What’s clear, as with human rights-violating tyrants everywhere, is that the real reason behind such measures is to create and maintain a monopoly of violence (see “Rights Watch,” Sept. 2010). And speaking of those, China, of all nations, in a tit-for-tat against criticism from the West, condemned US gun ownership as a human rights violation.
“The United States prioritizes the right to keep and bear arms over the protection of citizens’ lives and personal security and exercises lax firearm possession control, causing rampant gun ownership,” the State Council Information Office declared in a broader criticism titled “Human Rights Record of the United States in 2011.”
“High incidence of gun-related crimes has long ignited complaints of the US people and they stage multiple protests every year, demanding the government strictly control the private possession of arms. The US government, however, fails to pay due attention to this issue,” the Chicoms conclude.
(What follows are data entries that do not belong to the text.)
(** What has aged stays aged. *)
Lemma stale_stays_stale f now now' :
  now <= now' → isIndexFresh_at f now = Ok false → isIndexFresh_at f now' = Ok false.
Proof.
  intros Hle. destruct f as [| | | |index]; try done.
  rewrite !isIndexFresh_at_object. destruct (Index.updated_at index) as [t|]; [| done].
  intros [= H]. f_equal. apply bool_decide_eq_false in H.
  apply bool_decide_eq_false. lia.
Qed.

End CacheFacts.

(** C4. Neither reader of the cache throws.  [isIndexFresh] is false when
    the file is missing, cannot be read, holds no JSON or holds [null], and
    when the time stamp of the index is no date; otherwise it is true
    exactly when less than 24 hours (86 400 000 ms) passed since
    [updated_at].  [loadExistingIndex] returns the parsed index, and
    [null] on any failure.  An index aged 23 h 59 min is fresh, one aged
    24 h or 24 h 01 min is stale. *)
Theorem cache_readers (f : Cache.t) (now : Z) :
  (∃ b, isIndexFresh_at f now = Ok b) ∧
  (∃ r, loadExistingIndex_at f = Ok r) ∧
  match f with
  | Cache.Missing | Cache.Unreadable | Cache.Malformed | Cache.Null =>
      isIndexFresh_at f now = Ok false ∧ loadExistingIndex_at f = Ok None
  | Cache.Object index =>
      loadExistingIndex_at f = Ok (Some index) ∧
      match Index.updated_at index with
      | None => isIndexFresh_at f now = Ok false
      | Some t =>
          (isIndexFresh_at f now = Ok true ↔ now - t < 24 * 60 * 60 * 1000) ∧
          (isIndexFresh_at f now = Ok false ↔ 24 * 60 * 60 * 1000 <= now - t)
      end
  end ∧
  (∀ v r s,
     isIndexFresh_at
       (Cache.Object (Index.mk v (Some (now - (23 * 60 + 59) * 60 * 1000)) r s)) now
       = Ok true ∧
     isIndexFresh_at
       (Cache.Object (Index.mk v (Some (now - 24 * 60 * 60 * 1000)) r s)) now
       = Ok false ∧
     isIndexFresh_at
       (Cache.Object (Index.mk v (Some (now - (24 * 60 + 1) * 60 * 1000)) r s)) now
       = Ok false).
Proof.
  split; [| split; [| split]].
  - destruct f as [| | | |index]; try by eexists.
    rewrite isIndexFresh_at_object. by eexists.
  - destruct f; by eexists.
  - destruct f as [| | | |index]; try done. split; [done |].
    rewrite isIndexFresh_at_object. destruct (Index.updated_at index) as [t|]; [| done].
    change (24 * 60 * 60 * 1000) with TTL_MS. split.
    + split; [intros [= H]; by apply bool_decide_eq_true in H |].
      intros H. f_equal. by apply bool_decide_eq_true.
    + split; [intros [= H]; apply bool_decide_eq_false in H; lia |].
      intros H. f_equal. apply bool_decide_eq_false. lia.
  - intros v r s. rewrite !isIndexFresh_at_object. simpl. unfold TTL_MS, TTL_HOURS.
    repeat split; f_equal;
      [apply bool_decide_eq_true | apply bool_decide_eq_false ..]; lia.
Qed.
(** X9: a refresh that fails signs the client out. The error of the refresh
    reaches the caller; once the store has accepted the removal, no token is
    held in memory and neither [tokenData] nor [authToken] is left in the
    local store; nothing stays in flight; and a further call of
    [refreshAccessToken] is refused with "No refresh token available"
    without touching the network. *)
Theorem failed_refresh_signs_out :
  forall (env : Env) (w : World) (err : Exn),
    refreshPromise w = None ->
    has_refresh_token (tokenData w) = true ->
    refresh_reply (env_refresh env (refresh_calls w) (tokenData w ≫= refreshToken)) = inr err ->
    env_storage env (storage_calls w) = None ->
    fst (refreshAccessToken env w) = Throw err /\
    tokenData (snd (refreshAccessToken env w)) = None /\
    local (snd (refreshAccessToken env w)) !! "tokenData" = None /\
    local (snd (refreshAccessToken env w)) !! "authToken" = None /\
    refreshPromise (snd (refreshAccessToken env w)) = None /\
    refreshAccessToken env (snd (refreshAccessToken env w)) =
      (Throw (JsError "No refresh token available"), snd (refreshAccessToken env w)).
Proof.
  intros env w err Hm Ht Hr Hs.
  rewrite (refreshAccessToken_run _ _ Hm Ht).
  rewrite performTokenRefresh_failed with (err := err) by exact Hr.
  cbn [fst snd]. rewrite clearTokenData_world.
  unfold storage_calls in *. wsimpl. rewrite Hs. wsimpl.
  split; [reflexivity |]. split; [reflexivity |].
  split; [rewrite lookup_delete_ne by discriminate; apply lookup_delete_eq |].
  split; [apply lookup_delete_eq |]. split; [reflexivity |].
  apply refreshAccessToken_refused. reflexivity.
Qed.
It’s almost laughable, considering the Chinese experience when invading Japanese were able to perpetrate the Rape of Nanking, the genocidal regime of Chairman Mao (who understood that “Political power grows out of the barrel of a gun”), the massacre at Tiananmen Square, the ongoing brutal occupation of Tibet… not to mention a booming arms business the PRC enjoys as it destabilizes hotspots around the globe to its own advantage.
Yet such a monopoly is what the global gungrabbers and their US counterparts, both savvy domestic enemies and their useful idiot camp followers, are working toward with every demand for new edicts, always presented as “common sense gun laws” and “a good first step.”
It’s never good enough—not satisfied with current efforts toward establishing worldwide enforceable citizen disarmament edicts, Oxfam, the international “social justice” confederation behind the global “Control Arms” campaign, along with the International Action Network on Small Arms and Amnesty International, says that the sale of ammunition must be included in the United Nations’ Arms Trade Treaty.
But they’ve encountered a stumbling block. It seems China wants ammunition excluded because they make so dang much money off it.